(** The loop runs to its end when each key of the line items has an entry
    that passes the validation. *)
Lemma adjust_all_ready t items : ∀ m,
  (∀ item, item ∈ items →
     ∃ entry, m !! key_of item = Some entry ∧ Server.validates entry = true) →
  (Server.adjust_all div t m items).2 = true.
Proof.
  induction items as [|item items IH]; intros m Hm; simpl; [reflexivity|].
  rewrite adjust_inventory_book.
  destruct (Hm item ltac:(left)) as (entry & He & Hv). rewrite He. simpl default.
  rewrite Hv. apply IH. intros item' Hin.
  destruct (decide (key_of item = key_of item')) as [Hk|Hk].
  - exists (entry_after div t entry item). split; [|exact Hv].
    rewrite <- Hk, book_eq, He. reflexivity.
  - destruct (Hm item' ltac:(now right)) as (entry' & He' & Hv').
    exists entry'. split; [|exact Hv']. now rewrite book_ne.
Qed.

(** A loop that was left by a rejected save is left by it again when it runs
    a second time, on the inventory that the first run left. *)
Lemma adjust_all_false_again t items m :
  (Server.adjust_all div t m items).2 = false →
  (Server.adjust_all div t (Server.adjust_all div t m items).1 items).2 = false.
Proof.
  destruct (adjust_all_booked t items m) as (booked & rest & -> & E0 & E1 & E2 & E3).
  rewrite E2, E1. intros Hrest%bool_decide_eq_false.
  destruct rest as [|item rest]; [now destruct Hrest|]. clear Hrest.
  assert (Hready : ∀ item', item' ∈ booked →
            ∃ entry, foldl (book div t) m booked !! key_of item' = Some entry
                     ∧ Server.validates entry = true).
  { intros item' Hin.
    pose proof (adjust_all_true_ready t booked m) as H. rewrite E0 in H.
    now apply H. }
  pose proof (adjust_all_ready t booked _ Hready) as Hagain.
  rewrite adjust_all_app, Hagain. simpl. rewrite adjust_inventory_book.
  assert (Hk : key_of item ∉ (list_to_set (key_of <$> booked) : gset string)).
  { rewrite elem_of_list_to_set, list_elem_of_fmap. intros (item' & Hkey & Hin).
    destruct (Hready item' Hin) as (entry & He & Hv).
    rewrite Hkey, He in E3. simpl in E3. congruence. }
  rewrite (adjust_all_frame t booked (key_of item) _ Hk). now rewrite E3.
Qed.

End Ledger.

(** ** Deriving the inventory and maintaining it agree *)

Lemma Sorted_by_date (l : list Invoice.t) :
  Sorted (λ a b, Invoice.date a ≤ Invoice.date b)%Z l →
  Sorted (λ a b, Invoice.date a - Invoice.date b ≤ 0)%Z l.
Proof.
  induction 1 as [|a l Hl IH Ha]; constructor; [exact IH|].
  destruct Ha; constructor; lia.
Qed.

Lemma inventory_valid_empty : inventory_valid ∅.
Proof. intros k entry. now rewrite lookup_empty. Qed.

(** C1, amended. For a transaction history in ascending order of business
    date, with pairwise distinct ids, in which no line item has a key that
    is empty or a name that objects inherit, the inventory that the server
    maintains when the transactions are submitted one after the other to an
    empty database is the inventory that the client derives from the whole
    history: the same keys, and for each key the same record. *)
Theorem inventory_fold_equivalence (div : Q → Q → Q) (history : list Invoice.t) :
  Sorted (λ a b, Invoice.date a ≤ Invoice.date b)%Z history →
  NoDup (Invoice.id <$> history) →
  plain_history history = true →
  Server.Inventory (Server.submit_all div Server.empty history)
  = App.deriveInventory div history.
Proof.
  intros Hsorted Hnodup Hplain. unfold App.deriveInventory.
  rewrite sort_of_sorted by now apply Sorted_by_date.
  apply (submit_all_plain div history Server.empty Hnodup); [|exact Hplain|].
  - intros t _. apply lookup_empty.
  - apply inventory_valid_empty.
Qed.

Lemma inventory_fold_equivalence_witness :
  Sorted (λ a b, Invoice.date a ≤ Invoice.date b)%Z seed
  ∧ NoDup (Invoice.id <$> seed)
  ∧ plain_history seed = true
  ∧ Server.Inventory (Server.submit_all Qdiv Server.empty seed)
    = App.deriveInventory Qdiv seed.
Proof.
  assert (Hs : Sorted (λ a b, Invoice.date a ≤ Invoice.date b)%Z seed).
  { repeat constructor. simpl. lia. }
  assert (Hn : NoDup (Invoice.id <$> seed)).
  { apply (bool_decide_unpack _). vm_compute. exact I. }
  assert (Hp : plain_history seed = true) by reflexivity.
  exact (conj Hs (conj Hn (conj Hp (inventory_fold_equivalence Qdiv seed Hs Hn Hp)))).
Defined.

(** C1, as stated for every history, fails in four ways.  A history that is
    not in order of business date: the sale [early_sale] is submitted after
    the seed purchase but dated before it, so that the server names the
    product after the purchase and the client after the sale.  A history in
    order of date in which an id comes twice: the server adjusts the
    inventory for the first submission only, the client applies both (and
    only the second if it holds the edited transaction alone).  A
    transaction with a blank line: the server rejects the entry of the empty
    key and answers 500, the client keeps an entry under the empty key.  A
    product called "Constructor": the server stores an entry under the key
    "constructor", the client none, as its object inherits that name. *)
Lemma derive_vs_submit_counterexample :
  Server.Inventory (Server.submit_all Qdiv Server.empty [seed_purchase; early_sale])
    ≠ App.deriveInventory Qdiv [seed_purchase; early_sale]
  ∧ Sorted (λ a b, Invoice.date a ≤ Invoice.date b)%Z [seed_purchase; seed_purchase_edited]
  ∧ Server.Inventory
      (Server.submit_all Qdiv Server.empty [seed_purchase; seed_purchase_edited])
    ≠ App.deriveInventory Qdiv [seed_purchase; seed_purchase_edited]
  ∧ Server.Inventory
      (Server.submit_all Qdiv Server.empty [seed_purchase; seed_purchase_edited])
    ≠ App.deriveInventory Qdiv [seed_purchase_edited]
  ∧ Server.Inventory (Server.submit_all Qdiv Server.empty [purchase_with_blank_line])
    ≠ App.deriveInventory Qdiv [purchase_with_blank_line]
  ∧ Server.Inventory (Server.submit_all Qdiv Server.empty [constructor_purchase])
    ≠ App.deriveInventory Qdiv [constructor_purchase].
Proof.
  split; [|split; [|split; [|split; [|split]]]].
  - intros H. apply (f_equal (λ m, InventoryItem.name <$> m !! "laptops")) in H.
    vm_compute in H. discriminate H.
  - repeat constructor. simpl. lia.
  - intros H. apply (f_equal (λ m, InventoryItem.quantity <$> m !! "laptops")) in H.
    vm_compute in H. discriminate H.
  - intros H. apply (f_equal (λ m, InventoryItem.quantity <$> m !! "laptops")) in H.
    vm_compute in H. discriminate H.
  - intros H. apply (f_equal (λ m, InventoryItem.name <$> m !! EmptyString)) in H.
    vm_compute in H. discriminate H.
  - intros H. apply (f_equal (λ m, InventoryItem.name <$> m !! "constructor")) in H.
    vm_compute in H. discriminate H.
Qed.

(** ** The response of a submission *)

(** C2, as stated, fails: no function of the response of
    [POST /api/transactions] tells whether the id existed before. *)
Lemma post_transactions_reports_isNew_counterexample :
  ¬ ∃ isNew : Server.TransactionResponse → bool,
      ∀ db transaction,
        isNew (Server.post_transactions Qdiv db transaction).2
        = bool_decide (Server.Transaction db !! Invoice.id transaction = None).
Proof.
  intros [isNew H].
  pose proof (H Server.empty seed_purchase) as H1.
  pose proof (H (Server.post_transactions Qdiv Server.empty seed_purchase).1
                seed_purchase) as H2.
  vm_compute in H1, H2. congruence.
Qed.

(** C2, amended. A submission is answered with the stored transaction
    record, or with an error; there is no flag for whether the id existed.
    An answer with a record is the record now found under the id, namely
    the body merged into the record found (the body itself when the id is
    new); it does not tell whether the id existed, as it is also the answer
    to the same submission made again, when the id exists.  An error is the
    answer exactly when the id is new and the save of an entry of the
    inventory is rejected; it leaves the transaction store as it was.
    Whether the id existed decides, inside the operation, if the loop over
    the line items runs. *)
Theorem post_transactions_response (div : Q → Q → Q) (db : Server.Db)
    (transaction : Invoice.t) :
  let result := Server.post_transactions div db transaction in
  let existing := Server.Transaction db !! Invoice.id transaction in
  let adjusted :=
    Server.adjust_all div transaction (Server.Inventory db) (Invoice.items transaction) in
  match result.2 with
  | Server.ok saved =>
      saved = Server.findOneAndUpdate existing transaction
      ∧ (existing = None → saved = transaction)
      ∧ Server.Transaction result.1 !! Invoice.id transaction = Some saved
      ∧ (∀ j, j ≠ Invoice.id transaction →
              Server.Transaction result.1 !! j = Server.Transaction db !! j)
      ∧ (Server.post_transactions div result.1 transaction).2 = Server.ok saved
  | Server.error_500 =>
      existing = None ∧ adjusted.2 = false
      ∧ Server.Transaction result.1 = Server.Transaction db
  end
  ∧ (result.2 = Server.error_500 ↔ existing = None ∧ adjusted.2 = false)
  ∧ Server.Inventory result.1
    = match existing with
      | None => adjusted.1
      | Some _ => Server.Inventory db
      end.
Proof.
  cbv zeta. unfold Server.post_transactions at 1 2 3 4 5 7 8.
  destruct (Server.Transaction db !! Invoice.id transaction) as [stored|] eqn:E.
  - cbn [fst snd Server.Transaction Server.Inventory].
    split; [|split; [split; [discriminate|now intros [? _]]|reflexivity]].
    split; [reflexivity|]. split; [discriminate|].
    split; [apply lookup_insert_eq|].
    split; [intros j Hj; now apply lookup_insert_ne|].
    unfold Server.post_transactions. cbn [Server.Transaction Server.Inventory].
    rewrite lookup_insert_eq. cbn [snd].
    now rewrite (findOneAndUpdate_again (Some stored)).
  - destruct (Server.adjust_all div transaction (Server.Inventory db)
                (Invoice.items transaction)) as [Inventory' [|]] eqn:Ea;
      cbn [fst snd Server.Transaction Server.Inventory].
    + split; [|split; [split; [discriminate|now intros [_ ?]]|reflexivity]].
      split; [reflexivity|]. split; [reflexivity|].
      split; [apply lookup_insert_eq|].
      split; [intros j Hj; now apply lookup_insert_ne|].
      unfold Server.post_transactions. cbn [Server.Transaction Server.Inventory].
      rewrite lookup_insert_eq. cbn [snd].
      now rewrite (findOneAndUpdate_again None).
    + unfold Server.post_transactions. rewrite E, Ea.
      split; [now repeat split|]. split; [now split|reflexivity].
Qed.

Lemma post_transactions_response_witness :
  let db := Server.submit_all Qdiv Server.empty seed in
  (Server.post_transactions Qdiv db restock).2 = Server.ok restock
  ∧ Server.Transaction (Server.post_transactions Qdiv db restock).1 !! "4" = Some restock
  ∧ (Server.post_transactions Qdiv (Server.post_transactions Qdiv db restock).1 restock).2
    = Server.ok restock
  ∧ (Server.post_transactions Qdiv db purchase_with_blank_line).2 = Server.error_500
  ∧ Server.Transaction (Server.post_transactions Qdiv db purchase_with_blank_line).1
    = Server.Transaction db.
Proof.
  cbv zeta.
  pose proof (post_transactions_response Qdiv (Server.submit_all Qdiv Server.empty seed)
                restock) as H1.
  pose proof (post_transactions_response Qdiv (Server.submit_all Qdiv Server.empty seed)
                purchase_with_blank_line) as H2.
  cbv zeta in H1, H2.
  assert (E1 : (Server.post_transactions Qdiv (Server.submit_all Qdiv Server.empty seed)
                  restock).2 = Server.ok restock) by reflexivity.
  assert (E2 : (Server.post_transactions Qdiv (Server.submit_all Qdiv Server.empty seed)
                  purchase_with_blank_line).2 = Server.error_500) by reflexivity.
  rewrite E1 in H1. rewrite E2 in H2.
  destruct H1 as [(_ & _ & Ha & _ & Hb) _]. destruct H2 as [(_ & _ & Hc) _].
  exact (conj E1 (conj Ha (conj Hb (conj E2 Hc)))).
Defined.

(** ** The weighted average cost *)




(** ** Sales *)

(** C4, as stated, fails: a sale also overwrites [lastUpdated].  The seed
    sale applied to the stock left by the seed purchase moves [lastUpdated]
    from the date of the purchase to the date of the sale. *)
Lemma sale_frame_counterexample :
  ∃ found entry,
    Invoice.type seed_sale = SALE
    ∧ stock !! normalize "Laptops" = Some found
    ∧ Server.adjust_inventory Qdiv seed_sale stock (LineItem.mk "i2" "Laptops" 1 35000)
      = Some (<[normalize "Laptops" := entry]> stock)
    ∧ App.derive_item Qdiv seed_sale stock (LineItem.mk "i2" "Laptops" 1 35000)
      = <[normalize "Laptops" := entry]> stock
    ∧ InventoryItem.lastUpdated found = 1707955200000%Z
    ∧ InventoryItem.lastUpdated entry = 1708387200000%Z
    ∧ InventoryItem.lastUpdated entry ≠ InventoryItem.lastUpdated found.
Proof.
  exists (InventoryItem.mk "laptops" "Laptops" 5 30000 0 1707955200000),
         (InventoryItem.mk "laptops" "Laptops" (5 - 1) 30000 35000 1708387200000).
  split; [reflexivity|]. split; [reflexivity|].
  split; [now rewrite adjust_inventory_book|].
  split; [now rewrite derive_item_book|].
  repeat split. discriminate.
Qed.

--

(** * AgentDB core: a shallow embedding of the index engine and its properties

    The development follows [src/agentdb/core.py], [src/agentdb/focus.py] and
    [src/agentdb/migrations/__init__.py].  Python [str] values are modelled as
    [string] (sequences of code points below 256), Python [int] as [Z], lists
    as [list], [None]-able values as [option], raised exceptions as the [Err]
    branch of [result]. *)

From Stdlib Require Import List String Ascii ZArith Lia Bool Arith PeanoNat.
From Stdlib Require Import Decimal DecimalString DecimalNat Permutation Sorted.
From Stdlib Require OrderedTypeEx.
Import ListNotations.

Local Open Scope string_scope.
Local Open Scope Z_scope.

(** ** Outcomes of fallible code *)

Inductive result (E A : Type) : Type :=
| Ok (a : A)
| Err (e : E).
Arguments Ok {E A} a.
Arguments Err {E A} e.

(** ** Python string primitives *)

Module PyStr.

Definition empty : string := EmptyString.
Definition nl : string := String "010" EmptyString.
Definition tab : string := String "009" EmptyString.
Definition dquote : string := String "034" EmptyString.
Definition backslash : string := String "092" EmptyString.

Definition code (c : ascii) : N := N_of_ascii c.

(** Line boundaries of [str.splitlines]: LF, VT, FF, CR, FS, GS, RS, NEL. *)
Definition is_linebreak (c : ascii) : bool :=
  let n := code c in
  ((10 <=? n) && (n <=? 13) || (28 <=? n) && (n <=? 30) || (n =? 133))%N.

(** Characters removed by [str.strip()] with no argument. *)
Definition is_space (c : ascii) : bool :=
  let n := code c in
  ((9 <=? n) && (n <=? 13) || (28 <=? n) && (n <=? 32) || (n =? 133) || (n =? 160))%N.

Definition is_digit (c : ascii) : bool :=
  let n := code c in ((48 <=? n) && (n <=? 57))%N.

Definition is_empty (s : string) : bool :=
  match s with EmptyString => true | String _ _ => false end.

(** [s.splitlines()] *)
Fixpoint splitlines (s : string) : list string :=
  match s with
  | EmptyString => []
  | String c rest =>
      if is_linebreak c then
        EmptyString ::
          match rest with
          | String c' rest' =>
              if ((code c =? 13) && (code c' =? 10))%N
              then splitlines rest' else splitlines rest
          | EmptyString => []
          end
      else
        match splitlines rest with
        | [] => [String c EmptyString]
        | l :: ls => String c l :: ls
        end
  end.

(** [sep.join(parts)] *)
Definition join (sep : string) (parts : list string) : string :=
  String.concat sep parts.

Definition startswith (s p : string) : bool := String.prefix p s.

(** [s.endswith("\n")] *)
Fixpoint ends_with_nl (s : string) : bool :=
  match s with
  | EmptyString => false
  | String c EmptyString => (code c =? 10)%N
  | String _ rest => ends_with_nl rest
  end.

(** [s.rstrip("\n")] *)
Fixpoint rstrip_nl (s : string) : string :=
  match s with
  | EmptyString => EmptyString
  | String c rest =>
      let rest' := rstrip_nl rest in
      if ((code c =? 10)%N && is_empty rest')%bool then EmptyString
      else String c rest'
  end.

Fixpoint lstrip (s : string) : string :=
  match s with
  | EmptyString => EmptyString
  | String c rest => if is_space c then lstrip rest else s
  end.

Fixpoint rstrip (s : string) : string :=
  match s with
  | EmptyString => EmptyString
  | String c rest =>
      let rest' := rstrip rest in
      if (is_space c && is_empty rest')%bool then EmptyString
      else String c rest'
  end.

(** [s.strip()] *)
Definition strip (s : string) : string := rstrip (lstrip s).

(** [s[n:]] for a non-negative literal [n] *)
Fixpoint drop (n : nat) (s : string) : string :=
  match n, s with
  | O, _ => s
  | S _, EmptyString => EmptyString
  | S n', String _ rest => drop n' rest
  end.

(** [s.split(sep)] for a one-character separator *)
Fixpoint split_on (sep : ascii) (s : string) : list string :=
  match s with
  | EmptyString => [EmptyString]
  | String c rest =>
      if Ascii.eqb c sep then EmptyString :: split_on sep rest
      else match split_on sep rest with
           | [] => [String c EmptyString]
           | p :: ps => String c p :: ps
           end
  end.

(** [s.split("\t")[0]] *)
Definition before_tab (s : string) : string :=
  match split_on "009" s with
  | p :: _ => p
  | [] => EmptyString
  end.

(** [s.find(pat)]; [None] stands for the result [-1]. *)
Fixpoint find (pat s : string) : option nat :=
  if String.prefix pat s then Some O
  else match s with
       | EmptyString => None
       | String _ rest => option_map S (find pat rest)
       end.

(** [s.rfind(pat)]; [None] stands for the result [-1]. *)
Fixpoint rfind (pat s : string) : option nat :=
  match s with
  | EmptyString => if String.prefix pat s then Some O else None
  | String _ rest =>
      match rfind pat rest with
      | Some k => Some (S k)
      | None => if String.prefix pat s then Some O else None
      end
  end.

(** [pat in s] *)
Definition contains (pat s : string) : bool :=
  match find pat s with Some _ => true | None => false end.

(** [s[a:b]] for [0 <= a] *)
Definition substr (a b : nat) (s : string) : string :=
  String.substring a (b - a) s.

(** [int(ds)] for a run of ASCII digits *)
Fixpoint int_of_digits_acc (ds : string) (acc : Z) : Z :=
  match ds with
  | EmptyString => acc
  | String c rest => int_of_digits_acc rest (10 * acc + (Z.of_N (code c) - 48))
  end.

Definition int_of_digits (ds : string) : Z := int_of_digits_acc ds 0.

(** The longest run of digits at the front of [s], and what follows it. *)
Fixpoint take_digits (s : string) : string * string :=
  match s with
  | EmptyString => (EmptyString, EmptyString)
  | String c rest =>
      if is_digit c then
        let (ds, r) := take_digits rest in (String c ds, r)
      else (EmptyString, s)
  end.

* * *

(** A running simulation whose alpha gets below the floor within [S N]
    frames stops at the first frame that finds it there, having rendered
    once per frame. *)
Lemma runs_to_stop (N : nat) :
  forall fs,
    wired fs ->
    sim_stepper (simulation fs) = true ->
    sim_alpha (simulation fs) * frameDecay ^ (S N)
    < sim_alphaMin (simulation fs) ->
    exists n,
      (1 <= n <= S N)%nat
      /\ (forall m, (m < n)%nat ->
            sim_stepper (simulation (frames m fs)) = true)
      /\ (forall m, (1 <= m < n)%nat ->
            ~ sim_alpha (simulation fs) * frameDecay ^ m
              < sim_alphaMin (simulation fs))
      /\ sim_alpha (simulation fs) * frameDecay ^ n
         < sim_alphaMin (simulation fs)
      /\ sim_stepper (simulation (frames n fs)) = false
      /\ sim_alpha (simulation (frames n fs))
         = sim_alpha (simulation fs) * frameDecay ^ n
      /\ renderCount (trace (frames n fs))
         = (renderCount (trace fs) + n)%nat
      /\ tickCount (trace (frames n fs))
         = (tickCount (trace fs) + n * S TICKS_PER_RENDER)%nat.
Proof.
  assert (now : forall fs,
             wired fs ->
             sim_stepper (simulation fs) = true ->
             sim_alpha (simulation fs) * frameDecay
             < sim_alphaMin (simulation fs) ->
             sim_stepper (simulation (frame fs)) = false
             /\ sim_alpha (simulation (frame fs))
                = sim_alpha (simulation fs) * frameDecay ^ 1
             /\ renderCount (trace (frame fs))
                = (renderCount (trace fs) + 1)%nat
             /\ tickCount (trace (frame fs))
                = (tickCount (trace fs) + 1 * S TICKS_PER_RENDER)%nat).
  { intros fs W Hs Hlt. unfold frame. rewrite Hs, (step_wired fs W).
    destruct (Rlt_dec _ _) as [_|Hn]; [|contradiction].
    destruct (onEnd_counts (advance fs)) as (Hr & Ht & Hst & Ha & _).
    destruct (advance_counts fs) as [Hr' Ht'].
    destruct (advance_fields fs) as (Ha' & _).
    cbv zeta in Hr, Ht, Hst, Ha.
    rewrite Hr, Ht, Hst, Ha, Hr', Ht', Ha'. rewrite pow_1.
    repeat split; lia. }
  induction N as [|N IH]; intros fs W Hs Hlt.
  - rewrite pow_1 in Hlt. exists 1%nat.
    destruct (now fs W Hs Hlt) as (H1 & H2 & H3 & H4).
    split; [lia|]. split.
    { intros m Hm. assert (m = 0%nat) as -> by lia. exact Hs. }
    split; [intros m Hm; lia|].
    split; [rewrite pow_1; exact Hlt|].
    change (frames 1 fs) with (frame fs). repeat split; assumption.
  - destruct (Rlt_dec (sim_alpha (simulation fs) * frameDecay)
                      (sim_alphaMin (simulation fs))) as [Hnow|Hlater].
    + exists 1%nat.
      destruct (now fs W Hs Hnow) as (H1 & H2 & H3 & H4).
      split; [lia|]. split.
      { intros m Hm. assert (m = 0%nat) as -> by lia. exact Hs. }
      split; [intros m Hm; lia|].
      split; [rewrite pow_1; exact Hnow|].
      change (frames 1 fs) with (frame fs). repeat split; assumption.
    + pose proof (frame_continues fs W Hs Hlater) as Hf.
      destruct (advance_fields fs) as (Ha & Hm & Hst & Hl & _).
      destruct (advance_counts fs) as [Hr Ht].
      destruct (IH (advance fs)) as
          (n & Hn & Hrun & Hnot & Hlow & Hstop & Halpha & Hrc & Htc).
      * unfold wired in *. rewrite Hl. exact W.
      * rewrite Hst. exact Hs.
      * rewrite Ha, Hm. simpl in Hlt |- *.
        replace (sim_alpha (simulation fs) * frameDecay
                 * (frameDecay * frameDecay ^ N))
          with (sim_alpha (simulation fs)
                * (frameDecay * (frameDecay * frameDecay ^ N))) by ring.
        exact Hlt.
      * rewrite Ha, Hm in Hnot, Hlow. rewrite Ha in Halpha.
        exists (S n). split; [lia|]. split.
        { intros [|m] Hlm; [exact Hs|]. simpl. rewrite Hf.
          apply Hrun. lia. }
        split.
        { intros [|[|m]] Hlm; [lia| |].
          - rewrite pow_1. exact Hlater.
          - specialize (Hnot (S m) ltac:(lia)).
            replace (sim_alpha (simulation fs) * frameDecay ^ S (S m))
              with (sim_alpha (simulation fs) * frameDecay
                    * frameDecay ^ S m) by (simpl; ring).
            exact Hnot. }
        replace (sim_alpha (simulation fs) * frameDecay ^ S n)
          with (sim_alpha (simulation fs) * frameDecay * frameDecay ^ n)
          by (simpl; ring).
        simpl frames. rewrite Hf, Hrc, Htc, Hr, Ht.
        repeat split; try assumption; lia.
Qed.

:: Brief ::
Please transcribe only the lines in the records above running from the line that has "Hl. exact W." through the line that has "replace (sim_alpha (simulation fs) * frameDecay ^ S (S", both included, exactly as they appear.

:: Output of the task ::
      * unfold wired in *. rewrite Hl. exact W.
      * rewrite Hst. exact Hs.
      * rewrite Ha, Hm. simpl in Hlt |- *.
        replace (sim_alpha (simulation fs) * frameDecay
                 * (frameDecay * frameDecay ^ N))
          with (sim_alpha (simulation fs)
                * (frameDecay * (frameDecay * frameDecay ^ N))) by ring.
        exact Hlt.
      * rewrite Ha, Hm in Hnot, Hlow. rewrite Ha in Halpha.
        exists (S n). split; [lia|]. split.
        { intros [|m] Hlm; [exact Hs|]. simpl. rewrite Hf.
          apply Hrun. lia. }
        split.
        { intros [|[|m]] Hlm; [lia| |].
          - rewrite pow_1. exact Hlater.
          - specialize (Hnot (S m) ltac:(lia)).
            replace (sim_alpha (simulation fs) * frameDecay ^ S (S m))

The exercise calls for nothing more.